___ Provided records

(** * Plan execution of the Telegram-to-WhatsApp importer

    A shallow embedding of the delivery core of the repository:

    - [WhatsAppMessage]  (src/models/WhatsAppMessage.js): the transfer job and
      its status machine;
    - [ProgressRecord], [ProgressSummary] (src/models/ProgressRecord.js): the
      ledger entry and the summary snapshot;
    - [ProgressTracker]  (src/services/ProgressTracker.js): the ledger;
    - [CLIConfig], [RuntimeState] (src/models/CLIConfig.js): the pacing data;
    - [ImportPlan]       (src/models/ImportPlan.js): the plan;
    - [WhatsAppImporter] (src/services/WhatsAppImporter.js): the executor;
    - [ExecuteCommand]   (src/cli/commands/ExecuteCommand.js): start-up,
      ledger synchronisation and the call of the executor.

    Conventions of the embedding.

    - JavaScript objects that are mutated in place become records threaded
      through the functions; a method that can throw after it has already
      mutated [this] returns the mutated object together with its completion.
    - Status and type fields stay strings, as in the source, and are compared
      with [String.eqb].
    - JavaScript numbers that hold counters and millisecond timestamps are [Z];
      the two percentages, which go through a floating-point division, are
      computed on IEEE binary64 values ([spec_float]).
    - Everything the code obtains from outside (the ajv schema validators, the
      file system test [existsSync], [Math.random], the time that passes while
      a promise is awaited, the pause flag, the answer of the WhatsApp client)
      is read from a [World]; what the command finds at the path it is given
      is a [Folder], and the two ledger files are a [Disk].
    - A message is handled by the importer and by the command as an instance
      of [WhatsAppMessage] or as the plain object that [JSON.parse] returns
      for one ([WhatsAppMessage.Shape]): [ImportPlan.fromData] keeps the
      plain objects of import-plan.json, so [ExecuteCommand] passes plain
      objects, on which the call of a method throws a [TypeError]. *)

From Stdlib Require Import ZArith List String Bool Lia.
From Stdlib Require Import SpecFloat DecimalString.
From stdpp Require Import gmap strings.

______

Give back the whole listing. Match it exactly.

### [Task output]
(** * Plan execution of the Telegram-to-WhatsApp importer

    A shallow embedding of the delivery core of the repository:

    - [WhatsAppMessage]  (src/models/WhatsAppMessage.js): the transfer job and
      its status machine;
    - [ProgressRecord], [ProgressSummary] (src/models/ProgressRecord.js): the
      ledger entry and the summary snapshot;
    - [ProgressTracker]  (src/services/ProgressTracker.js): the ledger;
    - [CLIConfig], [RuntimeState] (src/models/CLIConfig.js): the pacing data;
    - [ImportPlan]       (src/models/ImportPlan.js): the plan;
    - [WhatsAppImporter] (src/services/WhatsAppImporter.js): the executor;
    - [ExecuteCommand]   (src/cli/commands/ExecuteCommand.js): start-up,
      ledger synchronisation and the call of the executor.

    Conventions of the embedding.

    - JavaScript objects that are mutated in place become records threaded
      through the functions; a method that can throw after it has already
      mutated [this] returns the mutated object together with its completion.
    - Status and type fields stay strings, as in the source, and are compared
      with [String.eqb].
    - JavaScript numbers that hold counters and millisecond timestamps are [Z];
      the two percentages, which go through a floating-point division, are
      computed on IEEE binary64 values ([spec_float]).
    - Everything the code obtains from outside (the ajv schema validators, the
      file system test [existsSync], [Math.random], the time that passes while
      a promise is awaited, the pause flag, the answer of the WhatsApp client)
      is read from a [World]; what the command finds at the path it is given
      is a [Folder], and the two ledger files are a [Disk].
    - A message is handled by the importer and by the command as an instance
      of [WhatsAppMessage] or as the plain object that [JSON.parse] returns
      for one ([WhatsAppMessage.Shape]): [ImportPlan.fromData] keeps the
      plain objects of import-plan.json, so [ExecuteCommand] passes plain
      objects, on which the call of a method throws a [TypeError]. *)

From Stdlib Require Import ZArith List String Bool Lia.
From Stdlib Require Import SpecFloat DecimalString.
From stdpp Require Import gmap strings.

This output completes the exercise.